Russians Jews Germans
Photographs by Michael Kerstgens from 1992 to the Present
The bridal couple Taya Levin and Savelli Mackin arrive at the synagogue on Pestalozzistrasse, Berlin Charlottenburg, 1992
Michael Kerstgens began his long-term photographic documentation of Jewish life in Germany in 1992. The immigration of Jews from the former Soviet Union soon came to represent the chief focus of his work.
After the fall of the Iron Curtain in 1989/90, nearly a quarter of a million Jewish immigrants – so-called “quota refugees” – came to Germany from the former Soviet Union. This wave of immigration brought about lasting changes in the German Jewish community. Of the approximately 110,000 members of Germany’s Jewish population, some 90,000 are of Russian-speaking origin. In addition to the challenges of adapting to German society – learning the language, coming to terms with everyday life, finding work, etc. – their integration in the Jewish communities has not always been easy. Many of the immigrants know little or nothing about Jewish religion and history. They were drawn to Germany primarily by the hope of better prospects for the future. Their needs and wishes differ in many respects from those of the old-established members of the communities. Despite the difficulties, however, the influx of immigrants represents a renewal of Jewish life in Germany.

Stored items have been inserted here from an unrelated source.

Lemma handles_push_fresh b (f : str → ThreadItem) :
  handles b (let '(id, b) := next_item_id b in push_item_in_current_turn b (f id)).
Proof. apply (handles_pre b (next_item_id b).2); [apply same_next_id|]. apply handles_push. Qed.

(** The data of a turn change. *)
Lemma handles_outcome_current b t t' : current_turn b = Some t →
  pt_id t' = pt_id t → pt_items t' = pt_items t → pt_index t' = pt_index t → substantial t' = true →
  handles b (record_changed_pending_turn (set_current b (Some t')) t').
Proof.
  intros Hc Hid Hit Hix Hs. pose proof (record_turn_proj (set_current b (Some t')) (from_pending_turn t')) as [Hp1 Hp2].
  exists (cs_turn t'). split_and!; [apply (emits_turn (set_current b (Some t')))| |].
  - unfold view, record_changed_pending_turn. rewrite Hp1, Hp2, Hc. by apply view_step_turn.
  - intros u. unfold record_changed_pending_turn. rewrite Hp2. by intros [= <-].
Qed.

Lemma handles_outcome_earlier b ts1 t ts2 t' : turns b = ts1 ++ t :: ts2 → open_ok b →
  pt_id t' = pt_id t → pt_items t' = pt_items t → pt_index t' = pt_index t →
  handles b (record_changed_pending_turn (set_turns b (ts1 ++ t' :: ts2)) t').
Proof.
  intros Ht Ho Hid Hit Hix. pose proof (record_turn_proj (set_turns b (ts1 ++ t' :: ts2)) (from_pending_turn t')) as [Hp1 Hp2].
  exists (cs_turn t'). split_and!; [apply (emits_turn (set_turns b (ts1 ++ t' :: ts2)))| |].
  - unfold view at 2. unfold record_changed_pending_turn. rewrite Hp1, Hp2, (view_split b ts1 t ts2 Ht).
    change (turns (set_turns b (ts1 ++ t' :: ts2))) with (ts1 ++ t' :: ts2). rewrite <-app_assoc. by apply view_step_turn.
  - intros u. unfold record_changed_pending_turn. rewrite Hp2. apply Ho.
Qed.

Lemma handles_post b b' b'' : handles b b' → (open_ok b' → same b' b'') → handles b b''.
Proof.
  intros (cs & He & Hs & Ho) Hsame. destruct (Hsame Ho) as (Hv & Ha & Hk). exists cs. split_and!; [|by rewrite Hv|auto].
  intros c Hc. rewrite Ha. by apply He.
Qed.

Lemma substantial_outcome t e st c d : substantial (with_outcome t e st c d) = substantial t.
Proof. done. Qed.

Lemma handles_error b e : open_ok b → handles b (handle_error b e).
Proof.
  intros Ho. unfold handle_error. destruct (affects_turn_status e); [|by apply handles_same].
  destruct (current_turn b) as [t|] eqn:Hc; [|by apply handles_same]. cbv zeta.
  apply (handles_outcome_current b t); [done..|]. rewrite substantial_outcome. by apply Ho.
Qed.

Lemma handles_abort_current b c d : open_ok b → handles b (abort_current b c d).
Proof.
  intros Ho. unfold abort_current. destruct (current_turn b) as [t|] eqn:Hc; [|by apply handles_same]. cbv zeta.
  apply (handles_outcome_current b t); [done..|]. unfold apply_abort. rewrite substantial_outcome. by apply Ho.
Qed.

Michael Kerstgens is one of the few photographers to have documented the immigration of Russian-speaking Jews intensively over a long period. His photos can be regarded an initial visual reflection on a process which has not yet reached its conclusion and whose outcome is accordingly still unknown. Encompassing 162 shots in black and white, the series belongs to the Jewish Museum Berlin's photo collection. Nearly half of them are on view in this exhibition as inkjet prints.
When
20 April to 15 July 2012
Where
Libeskind Building, ground level, Eric F. Ross Gallery in the permanent exhibition
Admission
with the museum ticket (5 euros, reduced rate 2 euros)
The photographs are being shown in parallel with the exhibit Berlin Transit. Jewish Migrants from Eastern Europe in the 1920s. They extend the historical view of the theme of migration right up to the present and trace the question of how Jewish life in Germany has changed with the immigration of Russian-speaking Jews through the 20th century.